Gmail’s AI tools criticized as “horseless carriage” approach to AI

Pete Koomen, a prominent tech figure and YC Partner, has published a critique of Gmail’s AI assistant, arguing that it represents an outdated approach to implementing artificial intelligence in applications. In his blog post titled “AI Horseless Carriages,” Koomen explains that AI applications often fall short because developers don’t allow users to customize the system prompts that control how AI models behave.

The article compares current AI implementations to early automobiles that merely replaced horses with engines without fundamentally rethinking vehicle design. According to Koomen, Gmail’s email draft feature is a prime example of this problem. When users ask Gemini to draft an email, it produces formal, generic text that doesn’t match the user’s personal writing style.

“Millions of Gmail users have had this experience and I’m sure many of them have concluded that AI isn’t smart enough to write good emails yet,” Koomen writes. “This could not be further from the truth: Gemini is an astonishingly powerful model that is more than capable of writing good emails. Unfortunately, the Gmail team designed an app that prevents it from doing so.”

Koomen demonstrates that AI models use both system prompts (which define general behavior) and user prompts (which specify particular tasks). He argues that the system prompt should be customizable by users, especially when the AI is acting on their behalf. For example, he shows how creating a personalized “Pete System Prompt” allows the AI to write emails that match his concise, casual style rather than using Google’s formal, business-like default.

The article also suggests that AI is more useful for analyzing and transforming text than for generating it from scratch.
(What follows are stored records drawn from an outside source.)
(* ===== verification/SurfaceLeases.v ===== *)
(** Surface leases (core/src/surface_leases.rs).

    A game adapter presents things on surfaces of an entity to one client: plugins hold leases on the
    lanes of a surface, the highest priority lease of a key is its winner, and only the winner may show
    anything. Before another lease takes over, or when a lease goes, what it shows is retired: hidden by
    an engine call and its input capture released. A retirement that fails is kept and retried.

    The host can be re-entered during a retirement: entities die, clients leave, plugins unload. The
    model is a machine whose stack holds the operations that wait for a retirement: any operation may run
    on top of them, and [Return] ends the engine call the top one waits for. The connection table, the
    entity books and the plugin registry are those of Liveness.v, EntityLive.v and Plugin.v. The stack
    and [shown], the leases that may be on screen, are what the model adds to the thread-locals; both
    retirement calls run with JavaScript deferred, so nothing is painted while one of them is under way. *)
From S2P Require Import Prelude.
From S2P Require Import Json.
From S2P Require Import Liveness.
From S2P Require Import EntityLive.
From S2P Require Import Plugin.
From S2P Require Import SharedSwitch.
From Stdlib Require Ascii String.
Import Json.

Module SurfaceLeases.

(** ** Keys, policies and adapters *)

Record Key := mkKey { surface : string; index : Z; entity : Z; slot : Z; client : Z; lane : nat }.
#[export] Instance Key_eq_dec : EqDecision Key.
Proof. solve_decision. Defined.

Definition same_group (a b : Key) : bool :=
  bool_decide (surface a = surface b) && (index a =? index b) && (entity a =? entity b)
  && (slot a =? slot b) && (client a =? client b).
Definition with_lane (k : Key) (n : nat) : Key := mkKey (surface k) (index k) (entity k) (slot k) (client k) n.

Inductive Policy := Focus | Explicit | Legacy.
#[export] Instance Policy_eq_dec : EqDecision Policy.
Proof. solve_decision. Defined.

Inductive SurfaceState := Invalid | Covered | Waiting | Active | Ready.
#[export] Instance SurfaceState_eq_dec : EqDecision SurfaceState.
Proof. solve_decision. Defined.

(** The codes of [Failure]; [Panicked] is a panic, which the natives report as unavailable. *)
Inductive Failure :=
| Busy | InvalidArgument | StaleClient | NotReady | Unavailable | Released | PoolExhausted | Panicked.

(** Why a retirement fails. *)
Inductive RetireError :=
| NoGame | PackageChanged | NoPlan | BadBinding | ArgsMismatch | EntityExpired | NoEngineOperation
| InvalidString | MarshalPanic | InvocationFailed | CaptureFailed.

Definition has_nul (s : string) : bool := existsb (Ascii.eqb Ascii.zero) (Stdlib.Strings.String.list_ascii_of_string s).
Definition bounded (s : string) : bool :=
  negb (bool_decide (s = "")) && (String.length s <=? 256)%nat && negb (has_nul s).

Section SurfaceLeases.
Context {num : Type} `{JsonNumber num}.
Notation json := (Value num).

Record Capture := mkCapture { c_call : string; c_token : string }.
Record Suspend := mkSuspend { s_call : string; s_args : list json }.
Record Adapter := mkAdapter { capture : option Capture; suspend_ : option Suspend }.
Record Parent := mkParent { p_token : Z; p_key : Key; p_policy : Policy; p_capacity : nat }.
Record Lease := mkLease {
  token : Z; owner : string; generation : Z; key : Key; priority : Z;
  game : option string; adapter : Adapter; policy : Policy; capacity : nat; parent : option Parent;
  activated : bool; activated_in : option Z; ready_after : Z;
}.

(** ** The registry *)

Record Registry := mkRegistry { leases : gmap Z Lease; pending : list Lease; frame : Z }.
Definition registry_default : Registry := mkRegistry ∅ [] 0.
Definition values (r : Registry) : list Lease := (map_to_list (leases r)).*2.

(** [max_by_key] on (priority, token). *)
Definition outranks (a b : Lease) : bool :=
  (priority b <? priority a) || ((priority b =? priority a) && (token b <=? token a)).
Definition max_lease (l : list Lease) : option Lease :=
  foldl (fun best x => match best with Some b => if outranks x b then Some x else Some b | None => Some x end) None l.
Definition winner (r : Registry) (k : Key) : option Z :=
  token <$> max_lease (filterb (fun l => bool_decide (key l = k)) (values r)).

Definition names_key (k : Key) (l : Lease) : bool :=
  bool_decide (key l = k) || match parent l with Some p => bool_decide (p_key p = k) | None => false end.
Definition names_group (k : Key) (l : Lease) : bool :=
  same_group (key l) k || match parent l with Some p => same_group (p_key p) k | None => false end.
Definition pending_key (r : Registry) (k : Key) : bool := existsb (names_key k) (pending r).
Definition pending_group (r : Registry) (k : Key) : bool := existsb (names_group k) (pending r).

(** The state of a lease of [owner]: the method, without the liveness check of the function. *)
Definition registry_state (r : Registry) (t : Z) (o : string) : SurfaceState :=
  match leases r !! t with
  | None => Invalid
  | Some l =>
      if negb (bool_decide (owner l = o)) then Invalid
      else if negb (bool_decide (winner r (key l) = Some t)) then Covered
      else if pending_key r (key l) || (frame r <? ready_after l) then Waiting
      else if activated l then Active else Ready
  end.

Definition suspended (r : Registry) (l : Lease) : Lease :=
  mkLease (token l) (owner l) (generation l) (key l) (priority l) (game l) (adapter l) (policy l) (capacity l)
    (parent l) false (activated_in l) (sat_add (frame r) 1).
Definition set_lease (r : Registry) (t : Z) (l : Lease) : Registry := mkRegistry (<[t := l]> (leases r)) (pending r) (frame r).
Definition set_pending (r : Registry) (p : list Lease) : Registry := mkRegistry (leases r) p (frame r).
Definition suspend (r : Registry) (t : Z) : Registry * option Lease :=
  match leases r !! t with
  | None => (r, None)
  | Some l => (set_lease r t (suspended r l), Some (suspended r l))
  end.

(** [remove] without the flag it returns, which its only caller ignores. *)
Definition remove (r : Registry) (t : Z) : Registry * option Lease :=
  match leases r !! t with
  | None => (r, None)
  | Some l =>
      let was_winner := bool_decide (winner r (key l) = Some t) in
      let r' := mkRegistry (delete t (leases r)) (pending r) (frame r) in
      (if was_winner then match winner r' (key l) with Some next => (suspend r' next).1 | None => r' end else r', Some l)
  end.

(** Remove tokens one by one, keeping the leases that are in [winners]. *)
Fixpoint remove_tokens (r : Registry) (winners tokens : list Z) : Registry * list Lease :=
  match tokens with
  | [] => (r, [])
  | t :: rest =>
      let '(r, o) := remove r t in
      let '(r, removed) := remove_tokens r winners rest in
      (r, match o with Some l => if bool_decide (token l ∈ winners) then l :: removed else removed | None => removed end)
  end.

Definition is_child (l : Lease) : bool := match parent l with Some _ => true | None => false end.
(** [sort_by_key] is stable: children keep their order, and so do the others. *)
Definition children_first (l : list Lease) : list Lease := filterb is_child l ++ filterb (fun l => negb (is_child l)) l.
Definition in_trees (roots : list Z) (l : Lease) : bool :=
  bool_decide (token l ∈ roots) || match parent l with Some p => bool_decide (p_token p ∈ roots) | None => false end.
Definition remove_many (r : Registry) (roots : list Z) : Registry * list Lease :=
  match roots with
  | [] => (r, [])
  | _ =>
      let chosen := filterb (in_trees roots) (values r) in
      let winners := token <$> filterb (fun l => bool_decide (winner r (key l) = Some (token l))) chosen in
      remove_tokens r winners (token <$> children_first chosen)
  end.
Definition remove_tree (r : Registry) (t : Z) : Registry * list Lease := remove_many r [t].

(** What occupies a lane: leases, pending retirements, and the parents of pending retirements. *)
Definition parent_occupant (l : Lease) : list (Key * Policy * nat) :=
  match parent l with Some p => [(p_key p, p_policy p, p_capacity p)] | None => [] end.
Definition occupancy (r : Registry) : list (Key * Policy * nat) :=
  ((fun l => (key l, policy l, capacity l)) <$> values r)
  ++ mjoin ((fun l => (key l, policy l, capacity l) :: parent_occupant l) <$> pending r).

(** ** The world *)

(** What an operation goes on with when its retirements are done. *)
Record Reservation := mkReservation {
  q_owner : string; q_generation : Z; q_key : Key; q_priority : Z; q_game : option string;
  q_adapters : list Adapter; q_policy : Policy; q_parent : option Parent;
}.
(** The [retain] on [pending] that ends a sweep. *)
Inductive Retain := KeepAll | KeepLive | KeepNotClient (slot client : Z) | KeepNotEntity (index id : Z).
Inductive Kont :=
| KReserve (q : Reservation)
| KRelease
| KClear (k : Key) (owner : string) (generation : Z)
| KSweep (guard : bool) (keep : Retain)
| KFrame.

(** Where the retirement of [now] waits: for the hiding call, or for the release of its capture with
    the outcome of hiding. *)
Inductive Stage := Hiding | Releasing (hidden : option RetireError).
Record Frame := mkFrame { kont : Kont; now : Lease; stage : Stage; todo : list Lease; failure : option RetireError }.

Record World := mkWorld {
  books : EntityLive.books;
  clients : LiveTable.LiveTable Z unit;
  plugins : Registry.Registry;
  registry : Registry;
  next_token : Z;
  transition : bool;
  stack : list Frame;
  shown : gmap Z Key;
}.
Definition init : World := mkWorld EntityLive.init (LiveTable.new 1) Registry.new registry_default 1 false [] ∅.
Koomen presents a demo of an email-reading assistant that categorizes incoming messages, archives unimportant ones, and drafts replies – potentially saving users significant time compared to Gmail’s current implementation.

“This is what AI’s ‘killer app’ will look like for many of us: teaching a computer how to do things that we don’t like doing so that we can spend our time on things we do,” Koomen explains.

The piece concludes that truly “AI-native” software should maximize a user’s leverage in specific domains rather than simply adding AI features to existing interfaces. Koomen envisions a future where AI agents handle mundane tasks, allowing people to focus on work they find meaningful and important.

Industry observers note that Koomen’s critique highlights a growing tension between developer-controlled AI implementations and user-customizable systems, with implications for how future AI applications might be designed across various sectors.